Idenix Pharmaceuticals, Inc.(NASDAQ:IDIX) is being acquired by Merck (NYSE:MRK) for a massive premium to the current price. Shares of  Idenix Pharmaceuticals, Inc.(IDIX) are now up approximately 235% in pre market trading on the news. Shares were up more than 300% at one time. this acquisition is not only notable for being the latest in a series of recent pharma mergers (and near mergers), but is also notable for Seth Klarman’s Baupost Group being the largest shareholder. With over 35% of O/S, Klarman has built up a stake for quite some time. While equities represent a small part of the overall Baupost portfolio, we exclusively reported that Baupost’s two best equity performers in the hedge fund’s history came last year. 2014 is now on track to continue that trend.

Idenix Pharmaceuticals, Inc. IDIX
Idenix Pharmaceuticals, Inc. IDIX

Below – the full press report and analysis of the deal by Michael Porter and Bill Ackman.

Idenix Pharmaceuticals, Inc.(NASDAQ:IDIX) – Acquisition Expands Portfolio of Promising Investigational Therapies for Hepatitis C

WHITEHOUSE STATION, N.J. & CAMBRIDGE, Mass.–(BUSINESS WIRE)– Merck (NYSE:MRK), known as MSD outside the United States and Canada, and Idenix Pharmaceuticals, Inc. (NASDAQ: IDIX), today announced that the companies have entered into a definitive agreement under which Merck will acquire Idenix for $24.50 per share in cash. The transaction, which values the purchase of Idenix at approximately $3.85 billion, has been approved by the boards of directors of both companies.
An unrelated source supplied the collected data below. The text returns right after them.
(* ===== verification/FsEx.v ===== *)
(** A small file system image, on which the theorems about fs.c and
    sysfile.c are exercised.

    Twelve blocks: 1 is the super block, 2 holds inodes 0 to 7, 4 is the
    bitmap, 5 to 8 are data blocks (6, 7 and 8 free), 9 to 11 the log.  Inode
    1 is the root directory with the entries ".", ".." and "a"; inode 2 is
    the empty file "a". *)
From S2P Require Import Prelude Kmonad Wp Kstate Spinlock Sleep Disk Cache Bio BioRun Log Blocks.

Definition pad (n : nat) (l : list Z) : list Z := l ++ replicate (n - length l) 0.

Definition ex_dinode (type nlink size addr0 : Z) : list Z :=
  pad 64 (le_encode 2 type ++ le_encode 2 0 ++ le_encode 2 0 ++ le_encode 2 nlink ++
          le_encode 4 size ++ le_encode 4 addr0).
Definition ex_dirent (inum : Z) (name : list Z) : list Z := le_encode 2 inum ++ pad 14 name.

Definition ex_super : list Z :=
  pad 512 (le_encode 4 12 ++ le_encode 4 4 ++ le_encode 4 8 ++ le_encode 4 3).
Definition ex_inodes : list Z :=
  pad 512 (ex_dinode 0 0 0 0 ++ ex_dinode 1 1 48 5 ++ ex_dinode 2 1 0 0).
Definition ex_bitmap : list Z := pad 512 [0x3f; 0x0e].
Definition ex_root : list Z :=
  pad 512 (ex_dirent 1 [46] ++ ex_dirent 1 [46; 46] ++ ex_dirent 2 [97]).
Definition ex_fs_img : list Z :=
  replicate 512 0 ++ ex_super ++ ex_inodes ++ replicate 512 0 ++ ex_bitmap ++ ex_root ++
  replicate 3072 0.

(** ** Images with the log from block 9 on *)

(** The state after [initlog] on the image [img] with a log of [n] blocks, and
    an empty cache. *)
Definition log_on (k : kst) (img : list Z) (n : Z) : log Memide.memide :=
  Log (Bcache k binit_nodes (Memide.ideinit img) []) 9 n true 1 0 (replicate 10 0).

Definition ex_P (dev sec : Z) : Prop := dev = 1 ∧ 1 ≤ sec < 9.

Section Image.
Context (k : kst) (img : list Z) (n : Z).
Hypothesis Hk : k_ready k.
Hypothesis Hn : 3 ≤ n ≤ 20.
Hypothesis Himg : Z.of_nat (length img) = 512 * (9 + n).
Notation log_on k img := (log_on k img n).

Lemma log_on_valid sec : 0 ≤ sec < 9 + n → dvalid (bc_drv (lg_bc (log_on k img))) 1 sec.
Proof using Himg.
  intros. split; [done|]. split; [|done]. change (0 ≤ sec < Z.of_nat (length img) / 512).
  by rewrite Himg, Z.mul_comm, Z.div_mul by done.
Qed.

Lemma log_on_empty i c : bufs (lg_bc (log_on k img)) !! i = Some c →
  c_valid c = false ∧ c_busy c = false ∧ c_dirty c = false.
Proof.
  intros Hi. apply bufs_lookup_inv in Hi as (bb&Hbb&<-&Hlt). cbn [bc_buf lg_bc log_on] in Hbb.
  unfold binit_nodes in Hbb. rewrite lookup_app_l in Hbb by (rewrite length_fmap, length_seq; done).
  rewrite list_lookup_fmap, fmap_Some in Hbb. by destruct Hbb as (j&_&->).
Qed.

Lemma log_on_inv : bl_inv ex_P (dview (bc_drv (lg_bc (log_on k img)))) ∅ ∅ (log_on k img).
Proof using Hk Hn Himg.
  assert (HI : bc_inv no_mods (lg_bc (log_on k img))).
  { destruct (binit_inv k (Memide.ideinit img)) as [A B C]. by split. }
  split.
  - split; try done.
    + cbn. lia.
    + split; [done|cbn; lia].
    + intros sec Hs. unfold in_log in Hs; simpl in Hs. split; [apply log_on_valid; lia|].
      intros i c Hi _. by apply (log_on_empty i c Hi).
    + intros sec Hs. by apply elem_of_nil in Hs.
    + constructor.
  - intros i sec Hi. done.
  - eapply bc_inv_ext; [|exact HI]. unfold in_X, no_mods. set_solver.
  - exact Hk.
  - intros dev sec [-> Hs]. split; [done|]. split; [unfold is_i32; lia|].
    split; [unfold in_log; simpl; lia|]. split; [apply log_on_valid; lia|].
    apply cview_miss. intros i c Hi Hv. destruct (log_on_empty i c Hi). congruence.
  - intros b dev sec Hb. by rewrite lookup_empty in Hb.
  - intros b Hb. set_solver.
Qed.
End Image.

Definition ex_fs_log : log Memide.memide := log_on ex_k ex_fs_img 3.
Definition ex_V : Z → Z → list Z := dview (bc_drv (lg_bc ex_fs_log)).

Lemma ex_k_ready : k_ready ex_k.
Proof.
  split; [split_and!; done|]. split; [done|]. split; [done|]. split; [|done]. split; [done|]. by exists 0%nat.
Qed.

Lemma ex_fs_inv : bl_inv ex_P ex_V ∅ ∅ ex_fs_log.
Proof. apply log_on_inv; [apply ex_k_ready|lia|by vm_compute]. Qed.

(** The same blocks with a log of ten. *)
Definition ex_big_log : log Memide.memide := log_on ex_k (ex_fs_img ++ replicate 3584 0) 10.

Lemma ex_big_inv : bl_inv ex_P ex_V ∅ ∅ ex_big_log.
Proof.
  eapply bl_ext; [|apply log_on_inv; [apply ex_k_ready|lia|by vm_compute]]. intros dev sec [-> Hs].
  assert (sec = 1 ∨ sec = 2 ∨ sec = 3 ∨ sec = 4 ∨ sec = 5 ∨ sec = 6 ∨ sec = 7 ∨ sec = 8) as Hc by lia.
  destruct Hc as [->|[->|[->|[->|[->|[->|[->| ->]]]]]]]; vm_compute; reflexivity.
Qed.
“Idenix has established a promising portfolio of hepatitis C candidates based on its expertise in nucleoside/nucleotide chemistry and prodrug technologies,” said Dr. Roger Perlmutter, president, Merck Research Laboratories. “Idenix’s investigational hepatitis C candidates complement our promising therapies in development and will help advance our work to develop a highly effective, once-daily, all oral, ribavirin-free, pan-genotypic regimen that has a duration of treatment as short as possible for millions of patients in need around the world.”

Idenix Pharmaceuticals, Inc. (NASDAQ: IDIX) is a biopharmaceutical company engaged in the discovery and development of medicines for the treatment of human viral diseases, whose primary focus is on the development of next-generation oral antiviral therapeutics to treat hepatitis C virus (HCV) infection. The company currently has three HCV drug candidates in clinical development: two nucleotide prodrugs (IDX21437 and IDX21459) and a NS5A inhibitor (samatasvir). These novel candidates are being evaluated for their potential inclusion in the development of all oral, pan-genotypic fixed-dose combination regimens.

“Merck has established a strong legacy of leadership and innovation in treating hepatitis C,” said Ron Renaud, Idenix’s President and Chief Executive Officer. “This agreement creates shareholder value by positioning Idenix’s strong portfolio of candidates for future success with a leading healthcare company with the experience and commitment to develop fixed-dosed combinations with the potential to impact the global burden of hepatitis C.”

Merck’s research and development portfolio includes several HCV medicines in development, the leading of which is a combination of MK-5172, an investigational HCV NS3/4A protease inhibitor and MK-8742, an investigational HCV NS5A replication complex inhibitor. The combination of these two investigational candidates has received Breakthrough Therapy designation from the U.S. Food and Drug Administration for the treatment of HCV. In April 2014, Merck announced initiation of Phase 3 clinical trials for MK-5172/MK-8742 to evaluate the combination with and without ribavirin in various genotypes and across a broad range of patient populations with chronic HCV. Study information can be found at www.clinicaltrials.gov.

Under the terms of the agreement, Merck, through a subsidiary, will initiate a tender offer to acquire all outstanding shares of Idenix Pharmaceuticals, Inc. The closing of the tender offer will be subject to certain conditions, including the tender of shares representing at least a majority of the total number of Idenix’s outstanding shares (assuming the exercise of all options), the expiration of the waiting period under the Hart-Scott-Rodino Antitrust Improvements Act and other customary conditions. Upon the completion of the tender offer, Merck will acquire all remaining shares through a second-step merger. The companies expect the transaction to close in the third quarter of 2014.

Credit Suisse acted as financial advisor to Merck in this transaction and Hughes Hubbard & Reed LLP as its legal advisor. Centerview Partners acted as financial advisor to Idenix and Sullivan & Cromwell as its legal advisor.